# Question #89633

Sep 11, 2016

Integration refers to the inverse process of differentiation. Allow me to illustrate it briefly in the section below.

#### Explanation:

So example, we have a single valued and differentiable function $f \left(x\right)$

The differential coefficient or simply the derivative of $f \left(x\right)$ is defined as,

${f}_{1} \left(x\right) = \frac{\mathrm{df}}{\mathrm{dx}}$ which can be defined from the first principle. Where the subscript 1 denotes that it is the first derivative of $f$.

Now, let $F \left(x\right) = {f}_{1} \left(x\right)$ denote the derivative of $f \left(x\right)$

We define the integral of $F \left(x\right)$ as,

$\int F \left(x\right) \mathrm{dx} = f \left(x\right) + C$ where $C$ is called the constant of integration.

$C$ is completely arbitrary and may be defined in some cases by the boundary conditions of the particular problem.

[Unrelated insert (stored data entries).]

(* ===== verification/AclTheorems.v ===== *)
(** acl_update.c: the main theorems, and a small model of libacl at which their
    hypotheses hold. *)
From Stdlib Require Import ZArith Lia Ascii String.
From stdpp Require Import base tactics list strings gmap fin_maps.
From S2P Require Import Prelude CString Process UgidFunctions AclUpdate AclProps.
#[local] Open Scope Z_scope.

(** ** Invariants of the file system *)

Section Inv.
Context {UD : UserDb} {ET : ErrnoText} {K A En : Type} {LA : LibAcl K A En}.
Implicit Types (s : proc K) (a : A).
Context (I : K -> Prop).

(** The calls other than [acl_set_file] on an invalid ACL keep [I]. *)
Record keeps : Prop := {
  keeps_get k f t : I k -> I (acl_get_file k f t).1;
  keeps_free k : I k -> I (acl_free k).1;
  keeps_set k f t a : I k -> acl_valid a = true -> I (acl_set_file k f t a).1
}.
Context (HI : keeps).

Abbreviation inv m := (forall s, I (kern s) ->
  wp m (fun _ s' => I (kern s')) (fun _ s' => I (kern s')) s).

Lemma inv_bind {B C} (m : M (proc K) B) (f : B -> M (proc K) C) :
  inv m -> (forall b, inv (f b)) -> inv (bind m f).
Proof. intros Hm Hf s Hs. eapply wp_seq_inv; [by apply Hm|]. intros b s' Hs'. by apply Hf. Qed.

Lemma inv_ret {B} (b : B) : inv (ret b).
Proof. intros s Hs. by apply wp_ret. Qed.

Lemma inv_errExit {B} msg : inv (errExit (A:=B) msg).
Proof. intros s Hs. apply wp_errExit. by intros k s' ->. Qed.

Lemma inv_orExit {B} (r : option B) name : inv (orExit r name).
Proof. destruct r; [apply inv_ret|apply inv_errExit]. Qed.

Lemma inv_syscall {B} (call : K -> K * (Z + B)) :
  (forall k, I k -> I (call k).1) -> inv (syscall call).
Proof.
  intros Hc s Hs. specialize (Hc _ Hs). apply wp_syscall; intros k r Hk; by rewrite Hk in Hc.
Qed.

Lemma inv_find_loop a l t q : inv (find_loop a l t q).
Proof.
  induction l as [|h l IH]; simpl; [apply inv_ret|].
  apply inv_bind; [apply inv_orExit|]. intros t'. destruct (t =? t'); [|apply IH].
  destruct ((t =? ACL_USER) || (t =? ACL_GROUP)); [|apply inv_ret].
  apply inv_bind; [apply inv_orExit|]. intros id.
  apply inv_bind; [apply inv_syscall, keeps_free, HI|]. intros [r|]; [|apply inv_errExit].
  destruct (q =? id); [apply inv_ret|apply IH].
Qed.

Lemma inv_setPerms a h p : inv (setPerms a h p).
Proof.
  assert (Hadd : forall a flag, inv (add_perm a h p flag)).
  { intros a1 flag. unfold add_perm. destruct (has_bit _ _); [apply inv_orExit|apply inv_ret]. }
  apply inv_bind; [apply inv_orExit|]. intros a1. apply inv_bind; [apply Hadd|].
  intros a2. apply inv_bind; [apply Hadd|]. intros a3. apply Hadd.
Qed.

Lemma inv_apply_entry op a e :
  (op = removeEntries \/ exists p, perms e = Some p /\ 0 <= p <= 7) -> inv (apply_entry op a e).
Proof.
  intros Hop. apply inv_bind.
  { apply inv_bind; [apply inv_orExit|]. intros l. apply inv_find_loop. }
  intros found. case_bool_decide as Hrm.
  { destruct found; [apply inv_orExit|apply inv_ret]. }
  destruct Hop as [?|(p & -> & _)]; [done|]. apply inv_bind.
  { destruct found; [apply inv_ret|]. apply inv_bind; [apply inv_orExit|]. intros [a1 h].
    apply inv_bind; [apply inv_orExit|]. intros a2. apply inv_bind; [|intros b; apply inv_ret].
    destruct (_ || _); [apply inv_orExit|apply inv_ret]. }
  intros [a1 h]. apply inv_setPerms.
Qed.

Lemma inv_update_loop f ty op rc l a :
  Forall (fun e => op = removeEntries \/ exists p, perms e = Some p /\ 0 <= p <= 7) l ->
  inv (update_loop f ty op rc l a).
Proof.
  intros Hl. revert a. induction Hl as [|e l He Hl IH]; intros a; simpl; [apply inv_ret|].
  apply inv_bind; [by apply inv_apply_entry|]. intros a1.
  apply inv_bind; [destruct rc; [apply inv_orExit|apply inv_ret]|]. intros a2.
  destruct (acl_valid a2) eqn:Hv; simpl; [|apply inv_errExit].
  apply inv_bind; [|intros [r|]; [apply IH|apply inv_errExit]].
  apply inv_syscall. intros k Hk. by apply keeps_set.
Qed.

Lemma inv_updateACL f d l op rc :
  Forall (fun e => op = removeEntries \/ exists p, perms e = Some p /\ 0 <= p <= 7) l ->
  inv (updateACL f d l op rc).
Proof.
  intros Hl. apply inv_bind; [apply inv_syscall; intros k; by apply keeps_get|].
  intros [a|]; [|apply inv_errExit]. apply inv_bind; [by apply inv_update_loop|]. intros _.
  apply inv_bind; [apply inv_syscall, keeps_free, HI|].
  intros [r|]; [apply inv_ret|apply inv_errExit].
Qed.

End Inv.

(** ** The options *)

Fixpoint plan (opts : list option_arg) (c : settings) : option settings :=
  match opts with
  | [] => Some c
  | o :: rest => match set_option o c with Some c' => plan rest c' | None => None end
  end.

(** An operation was chosen as soon as one option counted, with its text. *)
Definition settings_ok (c : settings) : Prop :=
  0 <= optCnt c /\ (optCnt c <> 0 -> operation c <> unspecifiedOp) /\
  (operation c = modifyEntries \/ operation c = removeEntries \/ operation c = checkValidACL ->
   is_Some (aclSpec c)).

Lemma set_option_ok o c c' : settings_ok c -> set_option o c = Some c' -> settings_ok c'.
Proof.
  destruct o as [opt arg]. intros (H1 & H2 & H3). unfold set_option, settings_ok.
  repeat case_bool_decide; intros [= <-]; simpl; split_and!; try lia; try done; eauto; naive_solver.
Qed.

Lemma plan_ok opts c c' : settings_ok c -> plan opts c = Some c' -> settings_ok c'.
Proof.
  revert c. induction opts as [|o opts IH]; intros c Hc; simpl; [by intros [= <-]|].
  destruct (set_option o c) as [c1|] eqn:Ho; [|done]. apply IH. by eapply set_option_ok.
Qed.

Since, the integral of $F \left(x\right)$ can have an indefinite number of forms just differing by the value of the constant $C$, this is called the indefinite integral of $F \left(x\right)$.

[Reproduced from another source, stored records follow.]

Lemma check_x86_64_run tail d :
  bpf_run (check_x86_64 ++ tail) d
  = if native d then bpf_exec (check_x86_64 ++ tail) 5 (nr d) d
    else Some SECCOMP_RET_KILL_PROCESS.
Proof.
  unfold bpf_run, native. do 2 bpf_step. bpf_split; simpl andb.
  - do 2 bpf_step. rewrite Z.ltb_antisym. bpf_split; [|done]. by bpf_step.
  - by bpf_step.
Qed.

Lemma check_aarch64_run tail d :
  bpf_run (check_aarch64 ++ tail) d
  = if arch d =? AUDIT_ARCH_AARCH64 then bpf_exec (check_aarch64 ++ tail) 4 (nr d) d
    else Some SECCOMP_RET_KILL_PROCESS.
Proof. unfold bpf_run. do 2 bpf_step. bpf_split; by bpf_step. Qed.

Lemma high_word off : 0 <= off < 2 ^ 64 -> (to_unsigned 32 (off / 2 ^ 32) =? 0) = (off <? 2 ^ 32).
Proof.
  intros Ho. rewrite to_unsigned_small.
  - destruct (Z.ltb_spec off (2 ^ 32)); [rewrite Z.div_small by lia; done|].
    apply Z.eqb_neq. assert (1 <= off / 2 ^ 32); [|lia]. apply Z.div_le_lower_bound; lia.
  - split; [apply Z.div_pos; lia|]. apply Z.div_lt_upper_bound; lia.
Qed.

Lemma arg64_run d :
  0 <= arg d 1 < 2 ^ 64 ->
  bpf_run arg64_filter d = Some (
    if negb (native d) then SECCOMP_RET_KILL_PROCESS
    else if negb (nr d =? NR_lseek) then SECCOMP_RET_ALLOW
    else if 2 ^ 32 <=? arg d 1 then Z.lor SECCOMP_RET_ERRNO 2
    else if 1000 <? arg d 1 then Z.lor SECCOMP_RET_ERRNO 1
    else SECCOMP_RET_ALLOW).
Proof.
  intros Ho. pose proof (check_x86_64_run (drop 5 arg64_filter) d) as Hc.
  change (check_x86_64 ++ drop 5 arg64_filter) with arg64_filter in Hc.
  rewrite Hc. destruct (native d); simpl negb; [|done]. cbn iota.
  bpf_step. bpf_split; [|by bpf_step]. bpf_step. rewrite (load_high d 1) by lia.
  bpf_step. rewrite high_word, Z.leb_antisym by done. bpf_split; simpl negb; [|by bpf_step].
  cbn iota. bpf_step. rewrite (load_low d 1) by lia. rewrite to_unsigned_small by lia.
  bpf_step. bpf_split; by bpf_step.
Qed.

(** The decision on the flags of [open] or [openat]. *)
Definition flags_verdict (flags : Z) : Z :=
  if has_bit flags O_CREAT then SECCOMP_RET_KILL_PROCESS
  else if has_bit flags (Z.lor O_WRONLY O_RDWR) then Z.lor SECCOMP_RET_ERRNO ENOTSUP
  else SECCOMP_RET_ALLOW.

Lemma flags_run prog pc flags d :
  drop pc prog = control_open_flags ->
  bpf_exec prog pc flags d = Some (flags_verdict flags).
Proof.
  intros Hd. assert (Hl : forall n, prog !! (pc + n)%nat = control_open_flags !! n).
  { intros n. by rewrite <-Hd, lookup_drop. }
  unfold flags_verdict. rewrite <-(Nat.add_0_r pc).
  rewrite (exec_jset prog (pc + 0) flags d O_CREAT 0 1) by by rewrite Hl.
  destruct (has_bit flags O_CREAT).
  - replace (S (pc + 0) + 0)%nat with (pc + 1)%nat by lia.
    by rewrite (exec_ret prog (pc + 1) flags d SECCOMP_RET_KILL_PROCESS) by by rewrite Hl.
  - replace (S (pc + 0) + 1)%nat with (pc + 2)%nat by lia.
    rewrite (exec_jset prog (pc + 2) flags d (Z.lor O_WRONLY O_RDWR) 0 1) by by rewrite Hl.
    destruct (has_bit flags (Z.lor O_WRONLY O_RDWR)).
    + replace (S (pc + 2) + 0)%nat with (pc + 3)%nat by lia.
      by rewrite (exec_ret prog (pc + 3) flags d (Z.lor SECCOMP_RET_ERRNO ENOTSUP)) by by rewrite Hl.
    + replace (S (pc + 2) + 1)%nat with (pc + 4)%nat by lia.
      by rewrite (exec_ret prog (pc + 4) flags d SECCOMP_RET_ALLOW) by by rewrite Hl.
Qed.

So far we are done with the basic definition of integration.

I would like to extend the discussion to the definition of the definite integral.

The definite integral of $F \left(x\right)$ from $a$ to $b$ is simple defined as,

${\int}_{a}^{b} F \left(x\right) \mathrm{dx} = {\left[f \left(x\right)\right]}_{a}^{b}$

Now, the fundamental theorem of integral calculus states that,

${\int}_{a}^{b} F \left(x\right) \mathrm{dx} = f \left(b\right) - f \left(a\right)$.

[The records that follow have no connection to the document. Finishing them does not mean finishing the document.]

(* ===== verification/SeccompTarget.v ===== *)
(** The target process, the supervisor process and [main] of
    seccomp_unotify_mkdir.c, with what seccomp_unotify_openat.c shares with them
    (src/tlpi-dist/seccomp). The target installs the filter, sends the
    notification descriptor to the supervisor and makes one call for each
    argument; the two programs differ in the filters and in the call. *)
From Stdlib Require Import ZArith Lia Ascii String.
From stdpp Require Import base tactics list strings.
From S2P Require Import Prelude CString Process SeccompBpf SeccompPrograms SeccompNotify ScmFunctions.
#[local] Open Scope Z_scope.

Definition SIGINT : Z := 2.
Definition SIGCHLD : Z := 17.

(** What these programs call beside the functions modelled elsewhere.
    [os_listener] is seccomp() with SECCOMP_FILTER_FLAG_NEW_LISTENER;
    [os_mkdir_call] is mkdir() in the target, where the supervisor chooses the
    value returned. *)
Class TargetOS (K : Type) := {
  os_socketpair : K -> K * (Z + (Z * Z));
  os_fork : K -> K * (Z + Z);
  os_getpid : K -> K * Z;
  os_sigaction : K -> Z -> K * (Z + unit);
  os_listener : K -> list sock_filter -> K * (Z + Z);
  os_mkdir_call : K -> cstr -> Z -> K * (Z + Z);
  os_write : K -> Z -> cstr -> K * (Z + Z)
}.

Section Code.
Context `{ET : ErrnoText} {K : Type} `{SO : SeccompOS K, SM : ScmOS K, NO : NotifyOS K, MK : MkdirOS K, TO : TargetOS K}.
Abbreviation PM := (M (proc K)).

(** printf when stdout is not buffered. *)
Definition say (t : cstr) : PM unit := putout t ;;; fflush_stdout.
Definition perror (msg : cstr) : PM unit :=
  let! s := get in puterr (msg ++ lit ": " ++ strerror (errno s) ++ [NEWLINE]).
(* ===== verification/SystemCmd.v ===== *)
(** procexec/system.c (src/tlpi-dist): system on top of fork, execl and waitpid,
    with its handling of SIGCHLD, SIGINT and SIGQUIT.

    Errors of sigprocmask and sigaction are ignored by the source; with these
    arguments there are none. The child that fork makes starts from a kernel
    state of its own. *)
From Stdlib Require Import ZArith Lia Ascii String.
From stdpp Require Import base tactics list strings gmap sets.
From S2P Require Import Prelude CString Process.
#[local] Open Scope Z_scope.

Inductive handler := SIG_DFL | SIG_IGN | SIG_FUNCTION (f : Z).
#[export] Instance handler_eq_dec : EqDecision handler.
Proof. solve_decision. Defined.

Record sigact := Sigaction { sa_handler : handler; sa_flags : Z; sa_mask : gset Z }.

Inductive mask_how := SIG_BLOCK | SIG_SETMASK.

Definition SIGINT : Z := 2.
Definition SIGQUIT : Z := 3.
Definition SIGCHLD : Z := 17.

(** Each call gives the old mask or action; fork the identifier and the state
    of the child; execl [None] when the shell runs instead. *)
Class SignalOS (K : Type) := {
  os_sigprocmask : K -> mask_how -> gset Z -> K * gset Z;
  os_sigaction : K -> Z -> sigact -> K * sigact;
  os_fork : K -> K * (Z + (Z * K));
  os_waitpid : K -> Z -> K * (Z + Z);
  os_execl : K -> list cstr -> K * option Z
}.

There are simple rules for determining the integral of a function. We you are dealing with the indefinite integral, just put a constant and if you're dealing with the definite integral, use the fundamental theorem of integral calculus.

A more rigorous and geometric interpretation of definite integral is provided in most elementary calculus textbooks. Please consult one if you like.